** What you will do **
Wherever the word "grpc" appears in a line of the data, that line should be copied.

Stored items
☆ ☆ ☆ ☆ ☆ ☆ ☆
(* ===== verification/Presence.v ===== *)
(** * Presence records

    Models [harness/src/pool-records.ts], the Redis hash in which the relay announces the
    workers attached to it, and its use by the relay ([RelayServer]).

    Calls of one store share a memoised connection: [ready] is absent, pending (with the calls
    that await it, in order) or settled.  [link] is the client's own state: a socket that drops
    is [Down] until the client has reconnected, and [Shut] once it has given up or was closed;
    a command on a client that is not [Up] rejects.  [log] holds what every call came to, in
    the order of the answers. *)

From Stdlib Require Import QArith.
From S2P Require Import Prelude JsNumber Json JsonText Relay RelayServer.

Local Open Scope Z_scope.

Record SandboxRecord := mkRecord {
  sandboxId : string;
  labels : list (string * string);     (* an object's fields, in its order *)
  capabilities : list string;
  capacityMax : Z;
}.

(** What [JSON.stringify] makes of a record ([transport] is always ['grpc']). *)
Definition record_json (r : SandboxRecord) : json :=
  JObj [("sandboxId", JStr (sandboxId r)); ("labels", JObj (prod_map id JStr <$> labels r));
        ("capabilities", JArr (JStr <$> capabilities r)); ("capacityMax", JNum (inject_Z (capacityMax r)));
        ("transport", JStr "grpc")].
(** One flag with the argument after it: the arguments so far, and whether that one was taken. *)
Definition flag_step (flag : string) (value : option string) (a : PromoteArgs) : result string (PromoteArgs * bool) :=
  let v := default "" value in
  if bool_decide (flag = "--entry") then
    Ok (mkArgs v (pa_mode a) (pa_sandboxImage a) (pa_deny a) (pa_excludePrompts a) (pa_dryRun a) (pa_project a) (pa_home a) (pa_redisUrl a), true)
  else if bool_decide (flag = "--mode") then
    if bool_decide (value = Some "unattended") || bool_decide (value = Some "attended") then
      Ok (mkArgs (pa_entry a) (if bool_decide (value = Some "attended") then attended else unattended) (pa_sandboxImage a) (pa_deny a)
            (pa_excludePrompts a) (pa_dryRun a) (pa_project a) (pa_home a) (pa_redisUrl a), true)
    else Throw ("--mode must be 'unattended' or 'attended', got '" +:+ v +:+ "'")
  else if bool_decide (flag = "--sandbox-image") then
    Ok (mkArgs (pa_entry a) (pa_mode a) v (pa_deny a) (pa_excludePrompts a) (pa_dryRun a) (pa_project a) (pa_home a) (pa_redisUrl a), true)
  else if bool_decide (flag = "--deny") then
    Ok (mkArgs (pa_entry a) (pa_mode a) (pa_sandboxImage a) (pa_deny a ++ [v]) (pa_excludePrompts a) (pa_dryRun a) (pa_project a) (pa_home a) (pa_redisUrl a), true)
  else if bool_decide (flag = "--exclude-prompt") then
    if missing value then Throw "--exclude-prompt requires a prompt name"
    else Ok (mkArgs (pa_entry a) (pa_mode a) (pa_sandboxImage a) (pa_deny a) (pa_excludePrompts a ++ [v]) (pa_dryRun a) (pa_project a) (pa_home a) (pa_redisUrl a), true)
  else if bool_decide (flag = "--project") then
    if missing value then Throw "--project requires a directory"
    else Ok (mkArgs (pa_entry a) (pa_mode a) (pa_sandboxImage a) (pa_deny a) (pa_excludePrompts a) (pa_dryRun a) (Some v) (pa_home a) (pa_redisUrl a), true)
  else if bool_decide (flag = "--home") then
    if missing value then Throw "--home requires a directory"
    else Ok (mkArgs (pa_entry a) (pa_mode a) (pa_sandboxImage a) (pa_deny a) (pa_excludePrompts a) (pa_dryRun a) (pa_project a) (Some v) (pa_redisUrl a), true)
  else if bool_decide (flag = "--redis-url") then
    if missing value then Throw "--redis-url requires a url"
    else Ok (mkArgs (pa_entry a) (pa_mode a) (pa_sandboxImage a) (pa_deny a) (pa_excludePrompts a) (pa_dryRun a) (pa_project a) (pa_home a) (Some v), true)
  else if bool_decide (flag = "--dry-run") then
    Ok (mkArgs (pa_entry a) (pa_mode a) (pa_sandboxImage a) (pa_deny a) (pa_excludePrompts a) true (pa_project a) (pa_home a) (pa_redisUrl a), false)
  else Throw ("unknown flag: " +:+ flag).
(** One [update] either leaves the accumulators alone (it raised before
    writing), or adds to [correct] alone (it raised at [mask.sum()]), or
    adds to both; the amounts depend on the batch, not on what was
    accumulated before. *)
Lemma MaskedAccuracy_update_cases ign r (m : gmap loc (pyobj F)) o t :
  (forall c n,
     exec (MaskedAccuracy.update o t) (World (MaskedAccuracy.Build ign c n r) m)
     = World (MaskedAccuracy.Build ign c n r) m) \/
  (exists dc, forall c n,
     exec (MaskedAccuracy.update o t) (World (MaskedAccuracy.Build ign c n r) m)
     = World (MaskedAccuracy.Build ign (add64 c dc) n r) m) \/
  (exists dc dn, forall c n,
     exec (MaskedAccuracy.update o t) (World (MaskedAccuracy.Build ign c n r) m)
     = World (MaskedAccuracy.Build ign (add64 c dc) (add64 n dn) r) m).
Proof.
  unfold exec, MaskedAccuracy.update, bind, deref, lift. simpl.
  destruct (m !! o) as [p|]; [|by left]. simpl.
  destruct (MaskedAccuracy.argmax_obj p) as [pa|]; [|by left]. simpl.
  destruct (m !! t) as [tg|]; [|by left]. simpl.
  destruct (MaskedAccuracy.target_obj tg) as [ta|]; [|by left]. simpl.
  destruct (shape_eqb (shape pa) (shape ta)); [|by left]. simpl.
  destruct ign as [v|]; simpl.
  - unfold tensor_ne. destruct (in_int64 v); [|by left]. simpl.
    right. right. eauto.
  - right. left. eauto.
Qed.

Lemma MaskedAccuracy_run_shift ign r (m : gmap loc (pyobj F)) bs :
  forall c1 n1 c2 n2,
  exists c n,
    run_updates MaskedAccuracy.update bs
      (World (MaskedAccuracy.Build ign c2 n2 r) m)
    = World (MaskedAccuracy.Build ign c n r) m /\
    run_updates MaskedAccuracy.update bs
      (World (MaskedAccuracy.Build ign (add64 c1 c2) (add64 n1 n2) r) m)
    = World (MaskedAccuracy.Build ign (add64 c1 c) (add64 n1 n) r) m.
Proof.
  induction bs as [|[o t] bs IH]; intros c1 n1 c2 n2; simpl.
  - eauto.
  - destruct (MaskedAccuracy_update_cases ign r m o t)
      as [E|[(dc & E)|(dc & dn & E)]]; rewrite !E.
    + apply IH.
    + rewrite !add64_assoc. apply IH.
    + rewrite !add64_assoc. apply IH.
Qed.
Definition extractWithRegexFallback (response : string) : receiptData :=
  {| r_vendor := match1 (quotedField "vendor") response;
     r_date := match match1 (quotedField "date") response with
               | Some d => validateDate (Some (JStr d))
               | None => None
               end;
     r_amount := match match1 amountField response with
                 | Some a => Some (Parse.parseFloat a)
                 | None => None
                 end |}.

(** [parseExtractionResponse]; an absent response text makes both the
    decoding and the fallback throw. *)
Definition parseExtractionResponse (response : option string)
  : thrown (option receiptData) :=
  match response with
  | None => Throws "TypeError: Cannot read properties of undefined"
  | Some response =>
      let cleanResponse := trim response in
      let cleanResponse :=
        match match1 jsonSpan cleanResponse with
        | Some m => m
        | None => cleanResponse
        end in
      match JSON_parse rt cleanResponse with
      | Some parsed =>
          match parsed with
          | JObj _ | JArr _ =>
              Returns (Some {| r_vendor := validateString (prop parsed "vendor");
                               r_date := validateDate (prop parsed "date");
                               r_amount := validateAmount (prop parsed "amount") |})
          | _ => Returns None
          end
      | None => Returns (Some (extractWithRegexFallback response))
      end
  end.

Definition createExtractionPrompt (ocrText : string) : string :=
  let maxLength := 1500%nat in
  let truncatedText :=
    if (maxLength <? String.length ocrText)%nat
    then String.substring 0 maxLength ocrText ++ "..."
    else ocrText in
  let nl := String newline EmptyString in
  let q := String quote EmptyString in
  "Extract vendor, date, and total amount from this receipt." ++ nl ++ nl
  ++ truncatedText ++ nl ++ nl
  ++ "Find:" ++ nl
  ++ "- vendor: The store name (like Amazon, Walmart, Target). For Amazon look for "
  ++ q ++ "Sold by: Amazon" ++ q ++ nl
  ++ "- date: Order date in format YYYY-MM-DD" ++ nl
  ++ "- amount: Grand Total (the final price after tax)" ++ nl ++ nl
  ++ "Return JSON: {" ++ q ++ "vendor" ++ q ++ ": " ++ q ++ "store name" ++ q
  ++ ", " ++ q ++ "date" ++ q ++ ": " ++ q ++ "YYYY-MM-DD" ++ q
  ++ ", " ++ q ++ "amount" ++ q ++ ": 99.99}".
☆ ☆ ☆ ☆ ☆ ☆ ☆
** Final answer **
(** What [JSON.stringify] makes of a record ([transport] is always ['grpc']). *)
        ("transport", JStr "grpc")].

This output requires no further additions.